### EXERCISE AIM
Look through the entries below and extract exactly the lines from the one containing "Definition nl : string" through the one containing "(field_to_use : string)", ends included.

════════

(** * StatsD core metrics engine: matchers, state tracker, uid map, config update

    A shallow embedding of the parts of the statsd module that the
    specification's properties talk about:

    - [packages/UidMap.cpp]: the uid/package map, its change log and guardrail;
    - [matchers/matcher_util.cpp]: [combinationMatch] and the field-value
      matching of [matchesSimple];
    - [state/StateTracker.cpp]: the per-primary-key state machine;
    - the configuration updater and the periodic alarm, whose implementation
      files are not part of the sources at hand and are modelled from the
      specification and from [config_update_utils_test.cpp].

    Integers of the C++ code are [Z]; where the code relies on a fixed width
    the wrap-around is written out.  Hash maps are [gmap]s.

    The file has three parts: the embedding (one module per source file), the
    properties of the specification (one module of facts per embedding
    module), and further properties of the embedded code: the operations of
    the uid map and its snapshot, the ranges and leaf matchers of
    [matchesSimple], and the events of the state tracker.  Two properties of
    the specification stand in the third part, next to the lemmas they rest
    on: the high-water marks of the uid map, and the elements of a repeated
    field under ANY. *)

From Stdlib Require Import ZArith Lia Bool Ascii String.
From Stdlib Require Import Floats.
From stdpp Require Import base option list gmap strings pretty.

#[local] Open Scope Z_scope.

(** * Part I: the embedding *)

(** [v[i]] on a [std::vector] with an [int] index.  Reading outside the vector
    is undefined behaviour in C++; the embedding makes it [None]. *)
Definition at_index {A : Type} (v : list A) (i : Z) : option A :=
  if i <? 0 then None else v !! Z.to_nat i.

════════

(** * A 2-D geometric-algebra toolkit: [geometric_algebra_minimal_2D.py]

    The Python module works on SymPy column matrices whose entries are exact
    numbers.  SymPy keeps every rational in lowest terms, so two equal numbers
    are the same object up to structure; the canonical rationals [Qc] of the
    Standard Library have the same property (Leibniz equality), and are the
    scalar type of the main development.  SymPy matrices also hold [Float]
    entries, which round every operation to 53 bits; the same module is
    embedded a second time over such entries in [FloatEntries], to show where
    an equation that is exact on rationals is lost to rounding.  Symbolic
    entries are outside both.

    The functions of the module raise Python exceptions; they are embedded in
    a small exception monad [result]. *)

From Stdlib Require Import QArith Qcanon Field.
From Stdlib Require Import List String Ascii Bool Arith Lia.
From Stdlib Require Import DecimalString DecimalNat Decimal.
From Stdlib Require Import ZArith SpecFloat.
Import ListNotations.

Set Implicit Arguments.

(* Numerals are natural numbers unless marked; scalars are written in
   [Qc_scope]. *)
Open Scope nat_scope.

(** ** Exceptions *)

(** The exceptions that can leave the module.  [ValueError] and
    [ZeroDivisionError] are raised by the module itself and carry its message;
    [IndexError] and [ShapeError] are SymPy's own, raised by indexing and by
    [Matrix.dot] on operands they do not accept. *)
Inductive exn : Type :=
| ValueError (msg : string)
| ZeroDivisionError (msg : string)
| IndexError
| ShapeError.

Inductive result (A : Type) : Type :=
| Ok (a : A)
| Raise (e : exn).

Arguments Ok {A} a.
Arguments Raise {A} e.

════════

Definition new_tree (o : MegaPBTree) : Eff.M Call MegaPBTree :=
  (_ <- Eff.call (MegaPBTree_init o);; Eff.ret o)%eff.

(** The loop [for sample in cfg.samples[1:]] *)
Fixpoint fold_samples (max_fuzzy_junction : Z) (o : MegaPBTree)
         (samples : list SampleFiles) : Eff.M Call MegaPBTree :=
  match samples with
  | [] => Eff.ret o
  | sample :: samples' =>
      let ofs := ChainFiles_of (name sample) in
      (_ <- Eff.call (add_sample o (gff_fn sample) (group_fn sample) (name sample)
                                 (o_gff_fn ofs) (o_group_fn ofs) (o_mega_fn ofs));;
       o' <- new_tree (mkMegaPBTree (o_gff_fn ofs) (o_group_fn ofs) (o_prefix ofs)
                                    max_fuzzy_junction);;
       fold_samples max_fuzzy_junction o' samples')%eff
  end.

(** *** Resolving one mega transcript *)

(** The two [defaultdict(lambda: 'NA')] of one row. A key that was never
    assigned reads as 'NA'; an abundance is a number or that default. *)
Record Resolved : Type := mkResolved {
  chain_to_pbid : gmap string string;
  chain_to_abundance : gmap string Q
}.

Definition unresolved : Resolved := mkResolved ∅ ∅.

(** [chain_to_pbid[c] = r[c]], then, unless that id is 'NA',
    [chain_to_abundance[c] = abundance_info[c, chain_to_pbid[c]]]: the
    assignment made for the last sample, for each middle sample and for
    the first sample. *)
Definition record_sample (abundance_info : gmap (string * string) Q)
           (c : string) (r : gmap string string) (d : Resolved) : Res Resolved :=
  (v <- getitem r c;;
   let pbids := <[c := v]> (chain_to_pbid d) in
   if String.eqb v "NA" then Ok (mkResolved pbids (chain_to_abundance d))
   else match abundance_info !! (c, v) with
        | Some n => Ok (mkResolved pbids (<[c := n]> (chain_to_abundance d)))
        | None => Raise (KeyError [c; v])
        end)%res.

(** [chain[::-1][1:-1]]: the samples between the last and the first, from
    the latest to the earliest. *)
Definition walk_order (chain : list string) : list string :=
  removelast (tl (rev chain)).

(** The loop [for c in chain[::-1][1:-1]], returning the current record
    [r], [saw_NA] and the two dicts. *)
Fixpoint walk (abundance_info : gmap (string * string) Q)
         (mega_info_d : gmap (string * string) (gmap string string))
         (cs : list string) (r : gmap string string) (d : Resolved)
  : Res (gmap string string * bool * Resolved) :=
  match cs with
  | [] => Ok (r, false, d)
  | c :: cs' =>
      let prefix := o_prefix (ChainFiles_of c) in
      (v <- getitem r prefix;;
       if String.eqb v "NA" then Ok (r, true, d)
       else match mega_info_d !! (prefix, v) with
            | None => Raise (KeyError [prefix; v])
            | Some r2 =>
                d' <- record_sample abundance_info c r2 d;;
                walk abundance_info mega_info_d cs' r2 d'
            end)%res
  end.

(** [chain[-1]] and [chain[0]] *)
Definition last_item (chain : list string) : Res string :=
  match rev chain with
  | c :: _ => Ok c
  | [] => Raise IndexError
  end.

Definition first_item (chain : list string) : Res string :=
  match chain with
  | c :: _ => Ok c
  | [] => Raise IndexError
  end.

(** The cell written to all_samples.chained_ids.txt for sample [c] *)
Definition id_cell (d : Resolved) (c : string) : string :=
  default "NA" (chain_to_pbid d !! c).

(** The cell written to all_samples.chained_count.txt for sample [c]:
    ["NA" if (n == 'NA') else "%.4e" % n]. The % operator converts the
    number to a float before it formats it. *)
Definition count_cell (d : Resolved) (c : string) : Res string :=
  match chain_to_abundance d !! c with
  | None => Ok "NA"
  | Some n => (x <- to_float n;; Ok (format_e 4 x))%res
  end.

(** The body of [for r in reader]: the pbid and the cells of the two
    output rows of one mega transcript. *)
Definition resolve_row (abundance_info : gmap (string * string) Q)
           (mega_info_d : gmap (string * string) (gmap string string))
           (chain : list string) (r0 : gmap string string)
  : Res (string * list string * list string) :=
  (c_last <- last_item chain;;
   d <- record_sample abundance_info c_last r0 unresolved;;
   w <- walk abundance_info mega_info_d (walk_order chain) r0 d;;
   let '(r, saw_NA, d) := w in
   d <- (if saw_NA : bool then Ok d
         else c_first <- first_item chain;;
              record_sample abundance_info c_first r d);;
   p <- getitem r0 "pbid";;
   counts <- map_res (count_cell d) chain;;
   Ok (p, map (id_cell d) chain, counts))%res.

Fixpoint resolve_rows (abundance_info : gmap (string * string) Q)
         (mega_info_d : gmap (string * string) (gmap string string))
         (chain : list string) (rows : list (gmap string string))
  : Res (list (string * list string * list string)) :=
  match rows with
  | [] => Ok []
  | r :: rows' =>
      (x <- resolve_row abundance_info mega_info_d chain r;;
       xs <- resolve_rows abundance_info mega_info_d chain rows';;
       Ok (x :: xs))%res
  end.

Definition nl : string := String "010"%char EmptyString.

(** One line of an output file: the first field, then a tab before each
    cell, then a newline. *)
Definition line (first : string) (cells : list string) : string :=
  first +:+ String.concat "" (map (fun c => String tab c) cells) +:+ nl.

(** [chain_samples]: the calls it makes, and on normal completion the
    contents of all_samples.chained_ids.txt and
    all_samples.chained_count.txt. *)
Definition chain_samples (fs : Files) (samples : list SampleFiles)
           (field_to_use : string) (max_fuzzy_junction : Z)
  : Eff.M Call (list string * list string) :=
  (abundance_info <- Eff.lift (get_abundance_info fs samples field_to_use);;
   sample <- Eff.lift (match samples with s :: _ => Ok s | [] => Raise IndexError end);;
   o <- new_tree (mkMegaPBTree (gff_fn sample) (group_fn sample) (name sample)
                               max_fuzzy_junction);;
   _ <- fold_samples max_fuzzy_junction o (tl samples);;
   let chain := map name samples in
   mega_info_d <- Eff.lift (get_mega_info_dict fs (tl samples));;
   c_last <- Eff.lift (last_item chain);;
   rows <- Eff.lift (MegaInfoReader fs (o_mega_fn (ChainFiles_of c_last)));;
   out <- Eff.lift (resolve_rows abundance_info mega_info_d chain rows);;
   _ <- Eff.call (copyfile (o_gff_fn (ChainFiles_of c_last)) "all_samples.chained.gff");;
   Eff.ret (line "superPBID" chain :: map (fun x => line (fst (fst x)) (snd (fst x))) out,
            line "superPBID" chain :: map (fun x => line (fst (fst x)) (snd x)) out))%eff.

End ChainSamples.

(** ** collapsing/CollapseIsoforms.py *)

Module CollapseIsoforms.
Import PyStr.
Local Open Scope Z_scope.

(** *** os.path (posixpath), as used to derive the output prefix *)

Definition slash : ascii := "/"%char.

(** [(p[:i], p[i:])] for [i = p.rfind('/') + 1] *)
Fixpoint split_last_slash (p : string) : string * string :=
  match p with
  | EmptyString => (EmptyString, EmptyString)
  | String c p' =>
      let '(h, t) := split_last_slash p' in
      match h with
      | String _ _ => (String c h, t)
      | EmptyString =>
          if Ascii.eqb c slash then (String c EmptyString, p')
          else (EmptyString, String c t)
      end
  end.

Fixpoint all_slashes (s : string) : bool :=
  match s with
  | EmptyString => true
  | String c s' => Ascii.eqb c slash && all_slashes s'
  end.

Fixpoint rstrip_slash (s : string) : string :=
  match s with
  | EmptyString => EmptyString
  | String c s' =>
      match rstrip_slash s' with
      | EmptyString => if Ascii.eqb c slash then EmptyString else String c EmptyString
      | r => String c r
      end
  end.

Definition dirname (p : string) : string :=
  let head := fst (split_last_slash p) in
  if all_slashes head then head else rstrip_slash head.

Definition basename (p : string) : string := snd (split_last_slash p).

════════

### TASK RESULT
Definition nl : string := String "010"%char EmptyString.

(** One line of an output file: the first field, then a tab before each
    cell, then a newline. *)
Definition line (first : string) (cells : list string) : string :=
  first +:+ String.concat "" (map (fun c => String tab c) cells) +:+ nl.

(** [chain_samples]: the calls it makes, and on normal completion the
    contents of all_samples.chained_ids.txt and
    all_samples.chained_count.txt. *)
Definition chain_samples (fs : Files) (samples : list SampleFiles)
           (field_to_use : string) (max_fuzzy_junction : Z)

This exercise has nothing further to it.